Muy fácil. Nicaragua por varias décadas no rebasaba la barrera de los 500 millones de dólares de exportación. Hace cinco años Nicaragua ha dado muestra que ha duplicado esas exportaciones que andan por encima de los mil 200 millones de dólares, sin incluir maquila. Un se pregunta qué pasó, Nicaragua dio un gran salto. Ah, es que ahora el país cuenta con más instituciones exportadoras, que están capacitadas para eso, además hay un efecto incremento precio. Y en los últimos tres años aparece que Nicaragua exportó más, pero viéndolo por el volumen no ha tenido el mismo ritmo de crecimiento. Hay productos que sí han crecido en volumen y precio, como los productos ganaderos, que sí están organizados. Además hay empresas e instituciones que sí se han preocupado por exportar más como Apen, Lafise, con el apoyo del Mific, entre otros.

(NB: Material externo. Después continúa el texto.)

Lemma extends_varint_loop shifts v : extends (varint_loop shifts v) (varint_loop shifts v).
Proof.
  revert v. induction shifts as [|s shifts IH]; intros v; simpl; [apply extends_fail|].
  apply extends_bind; [apply extends_byte|]. intros b.
  case_match; [apply extends_fail|]. case_match; [apply extends_ret|apply IH].
Qed.

Lemma extends_bytes : extends read_bytes read_bytes.
Proof.
  apply extends_bind; [apply extends_varint_loop|]. intros len [b p] a r' s.
  unfold read_slice, longer. cbn [buf pos]. cbv zeta. rewrite length_app.
  destruct (Z.ltb_spec (Z.of_nat (length b - p)) len); [done|]. intros [= <- <-].
  destruct (Z.ltb_spec (Z.of_nat (length b + length s - p)) len); [lia|].
  simpl. do 3 f_equal. destruct (Z.to_nat len) as [|n] eqn:E; [done|].
  rewrite drop_app_le by lia. rewrite take_app_le; [done|]. rewrite length_drop. lia.
Qed.

Lemma extends_attrs_loop f g count prev m :
  (f ≤ g)%nat → extends (attrs_loop f count prev m) (attrs_loop g count prev m).
Proof.
  revert g count prev m. induction f as [|f IH]; intros g count prev m Hg.
  - simpl. destruct g; simpl; (case_match; [apply extends_ret|by intros r a r' s [=]]).
  - destruct g as [|g]; [lia|]. simpl. case_match; [apply extends_ret|].
    apply extends_bind; [apply extends_bytes|]. intros k. case_match; [apply extends_fail|].
    apply extends_bind; [apply extends_bytes|]. intros v. apply IH. lia.
Qed.

Lemma extends_children_loop (p q : Parser Node) f g count prev m :
  (f ≤ g)%nat → extends p q →
  extends (children_loop p f count prev m) (children_loop q g count prev m).
Proof.
  revert g count prev m. induction f as [|f IH]; intros g count prev m Hg Hpq.
  - simpl. destruct g; simpl; (case_match; [apply extends_ret|by intros r a r' s [=]]).
  - destruct g as [|g]; [lia|]. simpl. case_match; [apply extends_ret|].
    apply extends_bind; [apply extends_bytes|]. intros k. case_match; [apply extends_fail|].
    apply extends_bind; [done|]. intros v. apply IH; [lia|done].
Qed.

¿La asociatividad ha sido la clave entonces de aquellos productos, como la carne y el café, que están a la cabeza de los productos de exportación?

Así es. Si no hay organización, no hay posibilidades de crecer. Nosotros hicimos un estudio con las 89 ó 90 empresas que exportan productos agropecuarios y a todas ellas le analizamos los factores de éxitos, de por qué tienen décadas exportando. Y encontramos que esas empresas son especializadas en proceso de exportación, ellas no esperan que los compradores vengan a comprarles, ellas son proactivas, tienen un plan, una estrategia de posesionamiento de sus marcas y productos. Además tienen alianza con productores y eso se llama organización. Además en otro sondeo que realizamos detectamos que de 50 productos nicaragüenses, 38 son altamente competitivos.

Además de la asociatividad y financiamiento ¿qué más necesita el país para aprovechar las nuevas oportunidades del mercado?

Bueno, lo que necesitamos al encarar esto como una oportunidad y no como una crisis, necesitamos hoy incorporar más tierras a la siembra de alimentos. Pero eso requiere de instrumentos y políticas, si lo dejamos tal a como está, más bien corremos el riego de ahondar la pobreza, porque habría problema para que los pequeños productores tengan acceso a los insumos a alto precio y por ende los haría más pobres.

¿Qué rol juegan los organismos, internacionales como el IICA, en el proceso?

Hay un lugar que está jugando la cooperación internacional. Por ejemplo, en el sector lácteo existe un proyecto de cooperación del Gobierno sueco en Matagalpa, que es muy interesante. Son programas que están anclados a las instituciones estatales. Están creando red de cuartos fríos, organización de los productores. En toda la zona de Chontales hasta la RAAN, vamos a encontrar importantes programas de cooperación. El IICA, por ejemplo, también acompañó el proceso de exportación hacia Estados Unidos. Quiero decir claramente si estos programas de cooperación no van ancladas con los instrumentos que el Estado tiene, entonces es un proyecto que se pierde. El país debe ir creando capacidades para poder hacer sostenibles estos proyectos. La cooperación internacional es fundamental, pero lo importante es que las organizaciones de productores acojan esos proyectos y el Estado también intervengan.

¿Cuál es el futuro del agro en Nicaragua?

Primero cabe destacar que la agricultura nicaragüense es muy dinámica. Pero se debe dejar de ir creciendo a costa de los recursos naturales y del trabajo de la gente. ¿ A qué me refiero? Están despalando para incrementar la frontera agrícola y ese modelo no será sostenible en los próximos años. La diferencia está entonces en incrementar la ciencia y la tecnología en el agro, tenemos que lograr una agricultura bien intensiva con organizaciones de productores que permitan derribar ese obstáculo que es el estar bien dispersos y aislados. Acá tenemos que asociarnos. Yo creo que Nicaragua puede ser muy competitiva pero no a costa de pasarle la factura a los recursos naturales. Creo que Nicaragua necesita revolucionar su sistema de producción a través de la organización de los productores, mayor intensificación de la tecnología, del conocimiento y la calidad para que en el futuro Nicaragua exporte los 4 mil millones de dólares al año.